Exercise requirements: Filter the records, keeping every line that has the string "true".

Given records:
↓

(** A temporary copy of [s], made by one thread and destroyed by another. *)
Lemma copy_then_destroy_changes_nothing_witness :
  run kek_ops (init 4) = Some (after 4 kek_ops)
  ∧ valid_storage 11 = true
  ∧ handles (after 4 kek_ops) !! 11 = None
  ∧ handles (after 4 kek_ops) !! 10 = Some (mkSmallImpl 0 (Some 1))
  ∧ run [Copy 0 11 10; Destroy 1 11] (after 4 kek_ops) = Some (after 4 kek_ops).
Proof.
  assert (run kek_ops (init 4) = Some (after 4 kek_ops)) as Hrun
    by (apply returns_default; vm_compute; reflexivity).
  assert (valid_storage 11 = true) as Hv by (vm_compute; reflexivity).
  assert (handles (after 4 kek_ops) !! 11 = None) as Hf
    by (vm_compute; reflexivity).
  assert (handles (after 4 kek_ops) !! 10 = Some (mkSmallImpl 0 (Some 1))) as Hi
    by (vm_compute; reflexivity).
  split_and!; [exact Hrun|exact Hv|exact Hf|exact Hi|].
  exact (copy_then_destroy_changes_nothing 4 kek_ops _ 0 1 11 10 _ 1
           Hrun Hv Hf Hi eq_refl).
Defined.

(** After [auto s1 = s;] the cell of ["kek"] has a handle. *)
Lemma cells_and_pools_live_while_referenced_witness :
  run kek_copy_ops (init 4) = Some (after 4 kek_copy_ops)
  ∧ ∃ h i, handles (after 4 kek_copy_ops) !! h = Some i
           ∧ counter_ i = Some 1 ∧ owner_ i = 0.
Proof.
  assert (run kek_copy_ops (init 4) = Some (after 4 kek_copy_ops)) as Hrun
    by (apply returns_default; vm_compute; reflexivity).
  split; [exact Hrun|].
  destruct (cells_and_pools_live_while_referenced 4 kek_copy_ops _ Hrun)
    as (Hcells & _).
  assert (mem (after 4 kek_copy_ops) !! 1
          = Some (mkCell 0 (mkAtomicCounter "kek" 2))) as Hm
    by (vm_compute; reflexivity).
  destruct (Hcells _ _ Hm) as (h & i & Hi & Ha & Ho).
  exists h, i. split_and!; [exact Hi|exact Ha|exact Ho].
Defined.

Lemma every_lock_is_released_witness :
  run kek_copy_ops (init 4) = Some (after 4 kek_copy_ops)
  ∧ occurrences (EvLock 0 0) (log (after 4 kek_copy_ops))
    = occurrences (EvUnlock 0 0) (log (after 4 kek_copy_ops)).
Proof.
  assert (run kek_copy_ops (init 4) = Some (after 4 kek_copy_ops)) as Hrun
    by (apply returns_default; vm_compute; reflexivity).
  split; [exact Hrun|].
  exact (proj2 (every_lock_is_released 4 kek_copy_ops _ Hrun) 0 0).
Defined.

(** After one round of [bigTest] the chunk [1] is on the free list of the
    main thread's pool, and holds no cell. *)
Lemma free_chunks_are_unused_witness :
  run (bigTest_loop Classifier.std_string 0 10 "s1" 1) (init 4) = Some one_round
  ∧ pools one_round !! 0
    = Some (mkParallelPool Classifier.std_string 0 1 [1] false)
  ∧ 1 ∈ [1]
  ∧ mem one_round !! 1 = None.
Proof.
  assert (run (bigTest_loop Classifier.std_string 0 10 "s1" 1) (init 4)
          = Some one_round) as Hrun
    by (apply returns_default; vm_compute; reflexivity).
  assert (pools one_round !! 0
          = Some (mkParallelPool Classifier.std_string 0 1 [1] false)) as HP
    by (vm_compute; reflexivity).
  assert (1 ∈ [1]) as Hin by left.
  split_and!; [exact Hrun|exact HP|exact Hin|].
  exact (proj1 (free_chunks_are_unused 4 _ _ 0 _ 1 Hrun HP Hin)).
Defined.

(** A thousand rounds of [bigTest] from the start of the program. *)
Lemma bigTest_loop_reuses_one_chunk_witness :
  run [] (init 4) = Some (init (V := string) 4)
  ∧ valid_storage 10 = true
  ∧ handles (init (V := string) 4) !! 10 = None
  ∧ (brk (init (V := string) 4) < heap_limit (init (V := string) 4))%nat
  ∧ ∃ s', run (bigTest_loop Classifier.std_string 0 10 "s1" 1000) (init 4)
          = Some s'
          ∧ (brk s' ≤ 2)%nat ∧ handles s' = ∅ ∧ mem s' = ∅.
Proof.
  assert (valid_storage 10 = true) as Hv by (vm_compute; reflexivity).
  assert (brk (init (V := string) 4) < heap_limit (init (V := string) 4))%nat
    as Hlt by (simpl; lia).
  split_and!; [reflexivity|exact Hv|reflexivity|exact Hlt|].
  destruct (bigTest_loop_reuses_one_chunk 4 [] (init 4) Classifier.std_string
              0 10 "s1" 1000 eq_refl Hv eq_refl Hlt)
    as (s' & Hrun' & Hh & Hm & Hb & _).
  exists s'. split_and!; [exact Hrun'| |exact Hh|exact Hm].
  simpl in Hb. lia.
Defined.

↑

Answer to the problem:
  ∧ valid_storage 11 = true
  assert (valid_storage 11 = true) as Hv by (vm_compute; reflexivity).
  ∧ valid_storage 10 = true
  assert (valid_storage 10 = true) as Hv by (vm_compute; reflexivity).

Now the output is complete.